1937 Redux? Not likely with a Republican House, but we can learn from history if we pay attention.

Amity Shlaes has a great article that reflects on the series of unforced errors made by FDR that plunged us into the final phase of the Great Depression.

Scholars of economic history are asking another question: Are we repeating 1937?

That year, when Americans were expecting their economy to finally pull out of the Great Depression, the stock market dove again, with the Dow Jones Industrial Average dropping from the 190s in March 1937 to less than 100 in March 1938. Nonfarm private unemployment, the measure of Roosevelt's industrial economy, increased to more than 18 percent. Industrial production plunged by a third.

FDR increased taxes, the first Social Security payments were being withheld, bank reserve requirements were doubled, unions gained new power and the number of strikes doubled, and FDR declared that he wanted a government that was "an instrument of unimagined power." That scared the crap out of everyone who was used to economic freedom.

Roosevelt relished hunting down big firms through regulatory action and blaming new sectors, such as utilities, for slowdowns -- on some days. Other days, he invited business leaders into the Oval Office and talked about partnership and a "breathing spell."
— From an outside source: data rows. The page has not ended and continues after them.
Lemma wp_update x f v v' es vs (Φ : Env * list (list Z) -> hprop) : vs !! x = Some v ->
  (forall e Ψ, entry_rep e v ∗ (∀ e', entry_rep e' v' -∗ Ψ e') ⊢ wp (f e) Ψ) ->
  env_rep es vs ∗ (∀ es', env_rep es' (<[x := v']> vs) -∗ Φ (es', [])) ⊢ wp (update x f es) Φ.
Proof.
  iIntros (Hv Hf) "[Hes HΦ]". iDestruct (env_rep_lookup with "Hes") as "(%e & %He & Hx & Hback)"; [done|].
  iApply wp_bind. iApply wp_lift; [done|]. iApply wp_bind. iApply Hf. iFrame "Hx". iIntros (e') "Hx".
  iApply wp_ret. iApply "HΦ". by iApply "Hback".
Qed.

(** A call that is handed a string, and one that is handed a list of them. *)
Lemma wp_with_string {A} bs (k : HSlice -> C A) (Φ : A -> hprop) :
  (∀ s, held s bs -∗ wp (k s) (fun a => held s bs ∗ Φ a)) ⊢ wp (with_string bs k) Φ.
Proof.
  iIntros "Hk". iApply wp_bind. iApply wp_Slice_of_string. iIntros (s) "Hs". iApply wp_bind.
  iApply wp_wand. iSplitL "Hk Hs"; [by iApply "Hk"|]. iIntros (a) "[Hs HΦ]".
  iApply wp_bind. iApply wp_release_owned. iFrame "Hs". by iApply wp_ret.
Qed.

Lemma wp_strings bss : forall (Φ : list HSlice -> hprop),
  (∀ ss, helds ss bss -∗ Φ ss) ⊢ wp (mapC Slice_of_string bss) Φ.
Proof.
  induction bss as [|bs bss IH]; intros Φ; cbn [mapC]; iIntros "HΦ".
  - iApply wp_ret. iApply "HΦ". by iApply big_sepL2_nil.
  - iApply wp_bind. iApply wp_Slice_of_string. iIntros (s) "Hs". iApply wp_bind. iApply IH. iIntros (ss) "Hss".
    iApply wp_ret. iApply "HΦ". iApply big_sepL2_cons. iFrame.
Qed.

Lemma wp_dtors ss : forall bss (Φ : list unit -> hprop),
  helds ss bss ∗ (∀ us, Φ us) ⊢ wp (mapC Slice_dtor ss) Φ.
Proof.
  unfold helds. induction ss as [|s ss IH]; intros [|bs bss] Φ; cbn [mapC]; iIntros "[Hs HΦ]".
  - by iApply wp_ret.
  - iDestruct (big_sepL2_nil_inv_l with "Hs") as %[=].
  - iDestruct (big_sepL2_nil_inv_r with "Hs") as %[=].
  - iDestruct "Hs" as "[Hs Hss]". iApply wp_bind. iApply wp_release_owned. iFrame "Hs". iApply wp_bind.
    iApply IH. iFrame "Hss". iIntros (us). by iApply wp_ret.
Qed.

Lemma wp_with_strings {A} bss (k : list HSlice -> C A) (Φ : A -> hprop) :
  (∀ ss, helds ss bss -∗ wp (k ss) (fun a => helds ss bss ∗ Φ a)) ⊢ wp (with_strings bss k) Φ.
Proof.
  iIntros "Hk". iApply wp_bind. iApply wp_strings. iIntros (ss) "Hss". iApply wp_bind.
  iApply wp_wand. iSplitL "Hk Hss"; [by iApply "Hk"|]. iIntros (a) "[Hss HΦ]".
  iApply wp_bind. iApply wp_dtors. iFrame "Hss". iIntros (_). by iApply wp_ret.
Qed.

Lemma wp_scalar c e v (Φ : HEntry -> hprop) :
  entry_rep e v ∗ (∀ e', entry_rep e' (v_scalar c v) -∗ Φ e') ⊢ wp (ret (h_scalar c e)) Φ.
Proof.
  iIntros "[(%Ha & Hc & Hn & Hf & Hfs) HΦ]". iApply wp_ret. iApply "HΦ".
  destruct Ha, c; unfold entry_rep; cbn; iFrame; iPureIntro; by split.
Qed.

Lemma wp_get g e v (Φ : HSlice -> hprop) :
  entry_rep e v ∗ (∀ s, entry_rep e v ∗ slice_rep s (v_get g v) -∗ Φ s) ⊢ wp (h_get g e) Φ.
Proof.
  iIntros "[(%Ha & Hc & Hn & Hf & Hfs) HΦ]". pose proof (sa_type _ _ Ha) as Ht. unfold entry_rep.
  destruct g; cbn; unfold h_CommandData, h_NotEncodedSlice, h_FragmentSlice, CommandData, NotEncodedSlice, FragmentSlice,
    is_kNormal; unfold h_CommandData, CommandData, is_kNormal; rw Ht; destruct (Type_ v); cbn.
  all: first [iApply wp_ret; iApply "HΦ"; iFrame; by iSplit | iApply wp_Slice_copy_ctor].
  all: first [iFrame "Hc"; iIntros (s) "[Hc Hs]" | iFrame "Hn"; iIntros (s) "[Hn Hs]" | iFrame "Hf"; iIntros (s) "[Hf Hs]"].
  all: iApply "HΦ"; by iFrame.
Qed.

Lemma wp_read_string s bs (Φ : list Z -> hprop) :
  slice_rep s bs ∗ (slice_rep s bs -∗ Φ bs) ⊢ wp (toString s) Φ.
Proof.
  unfold slice_rep. destruct bs as [|b bs]; cbn [valid]; [|apply wp_toString].
  iIntros "[-> HΦ]". iApply wp_ret. by iApply "HΦ".
Qed.

(** A variable that does not exist yet. *)
Lemma env_rep_declare es vs x e v : vs !! x = None ->
  env_rep es vs ∗ entry_rep e v ⊢ env_rep (<[x := e]> es) (<[x := v]> vs).
Proof.
  iIntros (Hx) "[Hes He]". iDestruct (big_sepM2_lookup_iff with "Hes") as %Hdom.
  assert (es !! x = None) as Hex.
  { apply eq_None_not_Some. intros [w Hw]%Hdom. congruence. }
  iApply big_sepM2_insert; [done|done|]. iFrame.
Qed.

(** A variable taken out of the others. *)
Lemma env_rep_take es vs x v : vs !! x = Some v ->
  env_rep es vs ⊢ ∃ e, <affine> ⌜es !! x = Some e⌝ ∗ entry_rep e v ∗ env_rep (delete x es) (delete x vs).
Proof.
  iIntros (Hv) "Hes". iDestruct (big_sepM2_lookup_iff with "Hes") as %Hdom.
  destruct (proj2 (Hdom x) (ex_intro _ v Hv)) as [e He]. iExists e. iSplitR; [done|].
  by iApply (big_sepM2_delete _ _ _ x with "Hes").
Qed.

Lemma wp_exec_copy x y es vs v (Φ : Env * list (list Z) -> hprop) : vs !! y = Some v -> vs !! x = None ->
  env_rep es vs ∗ (∀ es', env_rep es' (<[x := v]> vs) -∗ Φ (es', [])) ⊢ wp (exec (SCopy x y) es) Φ.
Proof.
  iIntros (Hv Hx) "[Hes HΦ]". iDestruct (env_rep_lookup with "Hes") as "(%e & %He & Hy & Hback)"; [done|].
  iApply wp_bind. iApply wp_lift; [done|]. iApply wp_bind. iApply wp_LogEntry_copy_ctor. iFrame "Hy".
  iIntros (e') "[Hy Hx]". iApply wp_ret. iApply "HΦ". iApply env_rep_declare; [done|]. iFrame "Hx".
  iApply env_rep_same; [done|done|]. iFrame.
Qed.
(** Restart recovery across the storage and the log manager: from a file
    whose records are the entries 1..n and whose header was written, [Open]
    succeeds and [NewLogManager] on the reopened file rebuilds the whole log,
    entry by entry as deserialised, with the persisted term and vote. *)
Theorem restart_recovers_log {alloc : Allocator} `{Layout} (st : FileStorage)
    (Halloc : forall n, new_array_ok n = true) (HL : layout_ok)
    (Hwf : fs_wf st) (Hsync : disk_header st = header_ st)
    (Hlen : Z.of_nat (length (records st)) < 2 ^ 27) :
  exists st' lm, Open st = Some st' /\ PersistState st' = PersistState st /\
    NewLogManager (Some (LogEntries st', LastIndex st')) = Some lm /\
    wf lm /\ base_ lm = 1 /\ view lm = reload <$> records st.
Proof.
  destruct (Open_synced HL st Hwf Hsync) as (st' & Ho & Hh & Hr & Hwf').
  exists st'. cbn. rewrite (LogEntries_wf _ Hwf'), Hh, Hr, (fw_last _ Hwf).
  destruct (NewLogManager_recovers LogEntry_default (reload <$> records st) Halloc)
    as (lm & Hn & Hw & Hv & Hb).
  - intros i e. apply reload_indices, (fw_index _ Hwf).
  - by rewrite length_fmap.
  - rewrite length_fmap in Hn. exists lm. done.
Qed.

(** A concrete layout and a file with one synced entry. *)
#[local] Instance demo_layout : Layout := {| sizeof_LogEntry := 200; kHeaderSize := 32 |}.
#[local] Instance demo_alloc : Allocator := fun _ => true.
Definition demo_entry : LogEntry := SetCommandData [1; 2; 3] (SetIndex 1 (SetTerm 1 LogEntry_default)).
Definition demo_file : FileStorage :=
  default FileStorage_create (st ← AppendEntry demo_entry FileStorage_create; Sync st).

Lemma demo_layout_ok : layout_ok.
Proof. split; cbn; lia. Qed.

Lemma demo_file_wf : fs_wf demo_file.
Proof.
  destruct (AppendEntry_wf FileStorage_create demo_entry) as (st & Ha & Hw & _);
    [apply create_wf|done|done|by split; cbn; try lia|].
  unfold demo_file. cbn [AppendEntry FileStorage_Storage]. rewrite Ha. cbn. destruct Hw. by split.
Qed.

Lemma restart_recovers_log_witness :
  exists st' lm, Open demo_file = Some st' /\ PersistState st' = PersistState demo_file /\
    NewLogManager (Some (LogEntries st', LastIndex st')) = Some lm /\
    wf lm /\ base_ lm = 1 /\ view lm = reload <$> records demo_file.
Proof.
  apply restart_recovers_log; [done|apply demo_layout_ok|apply demo_file_wf|reflexivity|].
  vm_compute. reflexivity.
Defined.

(** An entry that [AppendEntry] accepted is not durable until the header is
    written: without a [Sync] a restart drops it although [LastIndex] counted it. *)
Theorem AppendEntry_lost_without_Sync `{Layout} (st : FileStorage) (e : LogEntry)
    (HL : layout_ok) (Hwf : fs_wf st) (Hsync : disk_header st = header_ st)
    (Hi : Index e = LastIndex st + 1) (Hb : LastIndex st + 2 < 2 ^ 32)
    (Hl : within_limits e) :
  exists st1 st2, AppendEntry e st = Some st1 /\ LastIndex st1 = LastIndex st + 1 /\
    Open st1 = Some st2 /\ LastIndex st2 = LastIndex st /\ records st2 = records st.
Proof.
  destruct (AppendEntry_wf st e Hwf Hi Hb Hl) as (st1 & Ha & Hw1 & Hr & Hd).
  exists st1. eexists. cbn. split; [done|]. split.
  { rewrite (fw_last _ Hw1), Hr, length_app, (fw_last _ Hwf). cbn. lia. }
  unfold Open. rewrite Hd, Hsync, (fw_off _ Hwf), Hr, (truncate_at_app HL). cbn. done.
Qed.

Lemma AppendEntry_lost_without_Sync_witness :
  exists st1 st2, AppendEntry (SetIndex 2 demo_entry) demo_file = Some st1 /\
    LastIndex st1 = LastIndex demo_file + 1 /\
    Open st1 = Some st2 /\ LastIndex st2 = LastIndex demo_file /\ records st2 = records demo_file.
Proof.
  apply AppendEntry_lost_without_Sync;
    [apply demo_layout_ok|apply demo_file_wf|reflexivity|reflexivity|reflexivity|split; cbn; [lia|constructor|lia]].
Defined.

(** [PersistEntries] does not record extents: an entry it wrote cannot be
    deleted any more ([DeleteEntriesFrom] leaves the file as it is), and its
    replacement by [OverwriteEntry] is ignored. *)
Theorem PersistEntries_not_overwritable `{Layout} (st : FileStorage) (e e' : LogEntry)
    (Hi : Index e = LastIndex st + 1) (Hi' : Index e' = Index e) (Hb : 0 <= LastIndex st < 2 ^ 32 - 2)
    (Hext : extents_ st !! Index e = None) :
  exists st1, PersistEntries (Index e) (Index e) [e] st = Some st1 /\ LastIndex st1 = Index e /\
    DeleteEntriesFrom (Index e) st1 = Some st1 /\ OverwriteEntry (Index e) e' st1 = Some st1.
Proof.
  cbn in *. unfold fs_PersistEntries, fs_OverwriteEntry, fs_DeleteEntriesFrom, fs_AppendEntry.
  rewrite Z.ltb_irrefl. cbn. rewrite Z.eqb_refl. cbn. eexists. split; [done|].
  unfold write_record. rewrite (proj2 (Z.ltb_lt _ _)) by lia. cbn.
  rewrite Z.ltb_irrefl, Hext. cbn. split_and!; [done..|].
  rewrite Hi', (proj2 (Z.eqb_neq _ _)); [done|].
  rewrite u32_small by (unfold is_u32; lia). lia.
Qed.

Lemma PersistEntries_not_overwritable_witness :
  exists st1, PersistEntries 1 1 [demo_entry] FileStorage_create = Some st1 /\ LastIndex st1 = 1 /\
    DeleteEntriesFrom 1 st1 = Some st1 /\ OverwriteEntry 1 (SetTerm 5 demo_entry) st1 = Some st1.
Proof. apply (PersistEntries_not_overwritable FileStorage_create demo_entry); done. Defined.
Lemma reads_vote_reply r : vote_reply_ok r -> reads Deserialize_RequestVoteReply (Serialize_RequestVoteReply r) r.
Proof.
  intros []. unfold Deserialize_RequestVoteReply, Serialize_RequestVoteReply. reads_steps raw_field.
  destruct r. apply reads_ret.
Qed.

Lemma reads_fragments_args a :
  fragments_args_ok a -> reads Deserialize_RequestFragmentsArgs (Serialize_RequestFragmentsArgs a) a.
Proof.
  intros []. unfold Deserialize_RequestFragmentsArgs, Serialize_RequestFragmentsArgs. reads_steps raw_field.
  destruct a. apply reads_ret.
Qed.

Lemma reads_notification_reply r : is_int (gnr_success r) /\ is_u32 (gnr_reply_node_id r) ->
  reads Deserialize_GroupNotificationReply (Serialize_GroupNotificationReply r) r.
Proof.
  intros []. unfold Deserialize_GroupNotificationReply, Serialize_GroupNotificationReply. reads_steps raw_field.
  destruct r. apply reads_ret.
Qed.

Lemma rbind_32 {A} (k : Z -> Reader A) v rest : is_u32 v -> rbind get32 k (raw32 v ++ rest) = k v rest.
Proof. intros Hv. by rewrite (rbind_reads _ _ _ _ _ (reads_32 v Hv)). Qed.

Section messages.
Context `{Image} (HI : image_ok) (Hpad : is_u32 padding32).
(* ===== verification/LogFile.v ===== *)
(** The log file as bytes (src/raft/storage.h, storage.cc).

    Storage.v models [FileStorage] as a header and a sequence of records. Here the file
    is its bytes, the operations are the calls of [lseek], [read], [write] and
    [ftruncate] the code makes, the buffer between the file and the serializer is part
    of the state, and an entry is what the serializer writes and reads. [related] ties
    the two together: every operation on records is the same operation on bytes, and
    [log_file_refines_list] follows: the file implements the log, and a restart finds it
    there, unless reading an entry back has to free the pointers that its image
    contains. [unsynced_delete_leaves_phantoms] is what a crash after a deletion leaves.

    [SetLastIndex], which nothing calls, is not one of the operations of the theorem: it
    lets the last index and the number of records differ. *)

From S2P Require Import Prelude Types Bytes LogManager Storage Serializer.

#[local] Existing Instance abi_layout.

(** ** The system *)

(** [write_takes off n]: how many of [n] bytes a [write] at [off] takes. The padding of
    the header is not determined, nor is the part of the buffer no one wrote. *)
Class Disk := {
  write_takes : Z -> Z -> Z;
  header_padding : nat -> Slice;
  stale_bytes : Z -> nat -> Slice
}.

(** A write takes at least a byte and the few bytes of a header at once. *)
Record disk_ok `{Disk} : Prop := {
  dk_write : forall off n, 0 < n -> 0 < write_takes off n <= n;
  dk_header : write_takes 0 32 = 32;
  dk_padding : length (header_padding 0) = 3%nat /\ length (header_padding 1) = 4%nat;
  dk_stale : forall off n, length (stale_bytes off n) = n
}.

(** [write] of [data] at [off], and [ftruncate]; a gap is filled with zeros. *)
Definition write_at (off : Z) (data file : Slice) : Slice :=
  let o := Z.to_nat off in
  take o (file ++ replicate (o - length file) 0) ++ data ++ drop (o + length data) file.
Definition ftruncate (size : Z) (file : Slice) : Slice :=
  let n := Z.to_nat size in take n (file ++ replicate (n - length file) 0).

Section log_file.
Context `{Disk} `{Image}.

(** ** The header on disk: [memcpy] of the struct *)
Definition header_bytes (h : Header) : Slice :=
  [b2z (prs_valid (raft_state h))] ++ header_padding 0 ++
  raw32 (persisted_term (raft_state h)) ++ raw32 (persisted_vote_for (raft_state h)) ++
  raw32 (lastLogIndex h) ++ raw32 (lastLogTerm h) ++ header_padding 1 ++ raw64 (last_off h).

(** A [bool] is 0 or 1. *)
Definition get_bool : Reader bool :=
  let? b := read_le Undef 1 in
  if b =? 0 then rret false else if b =? 1 then rret true else rundef.

Definition get_header : Reader Header :=
  let? v := get_bool in let? _ := read_bytes Undef 3 in
  let? t := get32 in let? vote := get32 in let? li := get32 in let? lt := get32 in
  let? _ := read_bytes Undef 4 in let? off := get64 in
  rret (mkHeader (mkPersistRaftState v t vote) li lt off).

(** ** FileStorage *)
Definition kInitBufSize : Z := 16 * 1024 * 1024.

(** [bf_buf] is the start of the buffer, as far as it was ever written. *)
Record ByteFile := mkByteFile {
  bf_header : Header;
  bf_file : Slice;
  bf_buf : Slice;
  bf_buf_size : Z;
  bf_extents : gmap Z EntryExtent
}.

Definition set_bf_header (h : Header) (bf : ByteFile) : ByteFile :=
  mkByteFile h (bf_file bf) (bf_buf bf) (bf_buf_size bf) (bf_extents bf).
This inconsistency itself posed a problem. The diary of an Ohio lawyer named Daniel Roth, which was recently republished, captures the pervasive anxiety of the period. "We are having a bad steel strike in Youngstown and the mills have closed," Roth wrote on June 22, 1937. "The state and federal governments seem to support the labor unions and there has been a complete breakdown of law and order. Business is very quiet."

From the U.K., John Maynard Keynes wrote to FDR that it was all right to nationalize utilities or to leave them alone -- but what, Keynes asked, was "the object of chasing the utilities around the lot every other week?”"
Remind you of Obama, who thinks that demonizing business one day and inviting them to the White House the next is going to cause business to go on a hiring spree?  The White House is not big enough to hold the number of small business owners who he would have to schmooze to have any effect, and the small business owners I know would not attend.

One other similarity between then and now: it should be remembered that FDR encouraged a cult of personality every bit as much as the tyrants of Europe who were later defeated in World War 2.

"Barack Hussein Obama .... MMMM ... MMMM ... MMMM" the children sing.